#### [What this task involves]
In the material below, find the line that contains "(∃ n, r = Ok (Some" and the line that contains "rewrite Z.ltb_antisym. destruct", then write out exactly those two lines and everything between them.

:::

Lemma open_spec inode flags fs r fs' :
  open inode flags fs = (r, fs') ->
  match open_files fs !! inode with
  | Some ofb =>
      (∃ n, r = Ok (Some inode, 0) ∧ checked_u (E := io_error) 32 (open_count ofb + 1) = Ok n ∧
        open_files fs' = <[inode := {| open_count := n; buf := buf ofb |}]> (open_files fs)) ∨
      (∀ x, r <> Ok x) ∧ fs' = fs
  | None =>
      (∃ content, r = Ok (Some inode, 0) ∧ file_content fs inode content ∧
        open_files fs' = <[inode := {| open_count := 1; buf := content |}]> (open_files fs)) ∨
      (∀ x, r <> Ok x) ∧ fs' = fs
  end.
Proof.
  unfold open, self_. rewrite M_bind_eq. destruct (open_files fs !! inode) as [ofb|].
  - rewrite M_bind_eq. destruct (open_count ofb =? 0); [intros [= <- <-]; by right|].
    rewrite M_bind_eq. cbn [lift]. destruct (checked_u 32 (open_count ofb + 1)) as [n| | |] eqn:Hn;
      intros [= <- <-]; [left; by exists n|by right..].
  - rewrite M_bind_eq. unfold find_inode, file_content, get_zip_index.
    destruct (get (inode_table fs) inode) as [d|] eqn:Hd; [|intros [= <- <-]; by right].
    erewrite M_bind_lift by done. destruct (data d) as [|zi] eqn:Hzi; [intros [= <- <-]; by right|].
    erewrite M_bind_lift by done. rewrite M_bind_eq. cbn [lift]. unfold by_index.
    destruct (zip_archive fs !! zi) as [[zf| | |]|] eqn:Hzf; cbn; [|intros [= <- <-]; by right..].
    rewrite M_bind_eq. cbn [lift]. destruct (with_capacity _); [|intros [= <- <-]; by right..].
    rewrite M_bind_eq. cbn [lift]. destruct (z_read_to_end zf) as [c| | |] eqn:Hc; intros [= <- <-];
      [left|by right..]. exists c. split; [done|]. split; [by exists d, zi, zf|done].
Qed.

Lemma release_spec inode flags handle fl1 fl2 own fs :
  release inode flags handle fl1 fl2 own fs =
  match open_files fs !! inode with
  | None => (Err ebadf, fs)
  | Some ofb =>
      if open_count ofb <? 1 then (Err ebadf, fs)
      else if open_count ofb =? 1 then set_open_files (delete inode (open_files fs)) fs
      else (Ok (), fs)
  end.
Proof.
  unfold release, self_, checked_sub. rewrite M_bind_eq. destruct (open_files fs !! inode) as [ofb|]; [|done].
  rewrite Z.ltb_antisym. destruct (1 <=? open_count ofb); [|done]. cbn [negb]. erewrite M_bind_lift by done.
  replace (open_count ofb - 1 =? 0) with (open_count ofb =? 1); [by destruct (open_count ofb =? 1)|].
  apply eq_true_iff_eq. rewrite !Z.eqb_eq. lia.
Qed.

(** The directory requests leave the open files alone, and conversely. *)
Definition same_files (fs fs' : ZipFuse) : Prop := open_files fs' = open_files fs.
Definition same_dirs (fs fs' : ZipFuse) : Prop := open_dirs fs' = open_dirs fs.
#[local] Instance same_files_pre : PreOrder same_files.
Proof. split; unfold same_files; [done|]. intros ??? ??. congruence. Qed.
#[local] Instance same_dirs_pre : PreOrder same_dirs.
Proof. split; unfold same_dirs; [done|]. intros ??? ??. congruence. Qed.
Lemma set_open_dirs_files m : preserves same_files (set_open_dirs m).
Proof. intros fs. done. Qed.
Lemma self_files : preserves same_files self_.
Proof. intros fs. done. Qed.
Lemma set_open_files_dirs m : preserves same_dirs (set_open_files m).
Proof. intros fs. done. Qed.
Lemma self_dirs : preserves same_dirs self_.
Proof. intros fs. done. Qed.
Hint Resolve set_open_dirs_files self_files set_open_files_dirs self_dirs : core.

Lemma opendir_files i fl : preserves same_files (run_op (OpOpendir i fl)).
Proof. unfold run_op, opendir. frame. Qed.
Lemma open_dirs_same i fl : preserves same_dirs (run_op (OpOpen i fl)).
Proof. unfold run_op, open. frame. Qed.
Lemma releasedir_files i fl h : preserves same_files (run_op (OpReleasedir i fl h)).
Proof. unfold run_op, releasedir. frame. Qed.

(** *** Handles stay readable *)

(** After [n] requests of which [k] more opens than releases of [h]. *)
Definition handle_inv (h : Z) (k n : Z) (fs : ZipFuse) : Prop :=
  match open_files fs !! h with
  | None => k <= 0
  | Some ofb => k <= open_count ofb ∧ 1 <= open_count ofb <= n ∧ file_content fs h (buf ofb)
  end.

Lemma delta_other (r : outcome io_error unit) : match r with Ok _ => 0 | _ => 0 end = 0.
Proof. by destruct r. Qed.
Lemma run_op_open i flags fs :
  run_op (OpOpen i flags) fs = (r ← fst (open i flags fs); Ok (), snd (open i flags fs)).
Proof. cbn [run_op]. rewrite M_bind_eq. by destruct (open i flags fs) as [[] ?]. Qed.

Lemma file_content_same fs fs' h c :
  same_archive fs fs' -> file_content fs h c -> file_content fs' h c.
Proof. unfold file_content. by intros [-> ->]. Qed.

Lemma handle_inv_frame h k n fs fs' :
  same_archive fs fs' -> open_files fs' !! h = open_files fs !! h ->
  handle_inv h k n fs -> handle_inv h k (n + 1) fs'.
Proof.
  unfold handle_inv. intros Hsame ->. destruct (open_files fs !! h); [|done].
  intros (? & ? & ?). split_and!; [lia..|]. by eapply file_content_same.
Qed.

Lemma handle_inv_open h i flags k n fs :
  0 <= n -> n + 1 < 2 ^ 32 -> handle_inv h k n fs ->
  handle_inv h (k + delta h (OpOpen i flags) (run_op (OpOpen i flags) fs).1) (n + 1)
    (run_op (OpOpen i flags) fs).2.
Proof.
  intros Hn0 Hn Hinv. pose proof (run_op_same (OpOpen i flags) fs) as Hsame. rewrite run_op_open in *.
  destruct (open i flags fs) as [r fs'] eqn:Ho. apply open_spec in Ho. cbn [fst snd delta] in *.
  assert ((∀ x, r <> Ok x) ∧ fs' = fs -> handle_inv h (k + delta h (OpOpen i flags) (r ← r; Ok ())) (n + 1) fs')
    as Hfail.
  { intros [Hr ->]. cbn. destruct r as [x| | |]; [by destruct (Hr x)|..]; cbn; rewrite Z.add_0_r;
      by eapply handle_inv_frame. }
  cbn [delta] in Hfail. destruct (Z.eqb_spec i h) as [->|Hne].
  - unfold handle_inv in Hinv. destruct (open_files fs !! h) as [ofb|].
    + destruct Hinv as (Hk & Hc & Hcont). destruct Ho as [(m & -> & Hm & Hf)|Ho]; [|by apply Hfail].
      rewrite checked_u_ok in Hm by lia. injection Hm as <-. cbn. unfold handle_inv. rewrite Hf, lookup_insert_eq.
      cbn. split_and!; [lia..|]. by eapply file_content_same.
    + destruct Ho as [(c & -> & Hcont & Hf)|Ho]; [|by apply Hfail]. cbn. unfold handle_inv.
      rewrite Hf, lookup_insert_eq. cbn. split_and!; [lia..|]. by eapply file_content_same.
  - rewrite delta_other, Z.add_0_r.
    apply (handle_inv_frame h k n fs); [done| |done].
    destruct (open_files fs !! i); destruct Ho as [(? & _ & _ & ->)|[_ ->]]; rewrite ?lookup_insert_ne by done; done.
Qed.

:::

#### [Completed task]
      (∃ n, r = Ok (Some inode, 0) ∧ checked_u (E := io_error) 32 (open_count ofb + 1) = Ok n ∧
        open_files fs' = <[inode := {| open_count := n; buf := buf ofb |}]> (open_files fs)) ∨
      (∀ x, r <> Ok x) ∧ fs' = fs
  | None =>
      (∃ content, r = Ok (Some inode, 0) ∧ file_content fs inode content ∧
        open_files fs' = <[inode := {| open_count := 1; buf := content |}]> (open_files fs)) ∨
      (∀ x, r <> Ok x) ∧ fs' = fs
  end.
Proof.
  unfold open, self_. rewrite M_bind_eq. destruct (open_files fs !! inode) as [ofb|].
  - rewrite M_bind_eq. destruct (open_count ofb =? 0); [intros [= <- <-]; by right|].
    rewrite M_bind_eq. cbn [lift]. destruct (checked_u 32 (open_count ofb + 1)) as [n| | |] eqn:Hn;
      intros [= <- <-]; [left; by exists n|by right..].
  - rewrite M_bind_eq. unfold find_inode, file_content, get_zip_index.
    destruct (get (inode_table fs) inode) as [d|] eqn:Hd; [|intros [= <- <-]; by right].
    erewrite M_bind_lift by done. destruct (data d) as [|zi] eqn:Hzi; [intros [= <- <-]; by right|].
    erewrite M_bind_lift by done. rewrite M_bind_eq. cbn [lift]. unfold by_index.
    destruct (zip_archive fs !! zi) as [[zf| | |]|] eqn:Hzf; cbn; [|intros [= <- <-]; by right..].
    rewrite M_bind_eq. cbn [lift]. destruct (with_capacity _); [|intros [= <- <-]; by right..].
    rewrite M_bind_eq. cbn [lift]. destruct (z_read_to_end zf) as [c| | |] eqn:Hc; intros [= <- <-];
      [left|by right..]. exists c. split; [done|]. split; [by exists d, zi, zf|done].
Qed.

Lemma release_spec inode flags handle fl1 fl2 own fs :
  release inode flags handle fl1 fl2 own fs =
  match open_files fs !! inode with
  | None => (Err ebadf, fs)
  | Some ofb =>
      if open_count ofb <? 1 then (Err ebadf, fs)
      else if open_count ofb =? 1 then set_open_files (delete inode (open_files fs)) fs
      else (Ok (), fs)
  end.
Proof.
  unfold release, self_, checked_sub. rewrite M_bind_eq. destruct (open_files fs !! inode) as [ofb|]; [|done].
  rewrite Z.ltb_antisym. destruct (1 <=? open_count ofb); [|done]. cbn [negb]. erewrite M_bind_lift by done.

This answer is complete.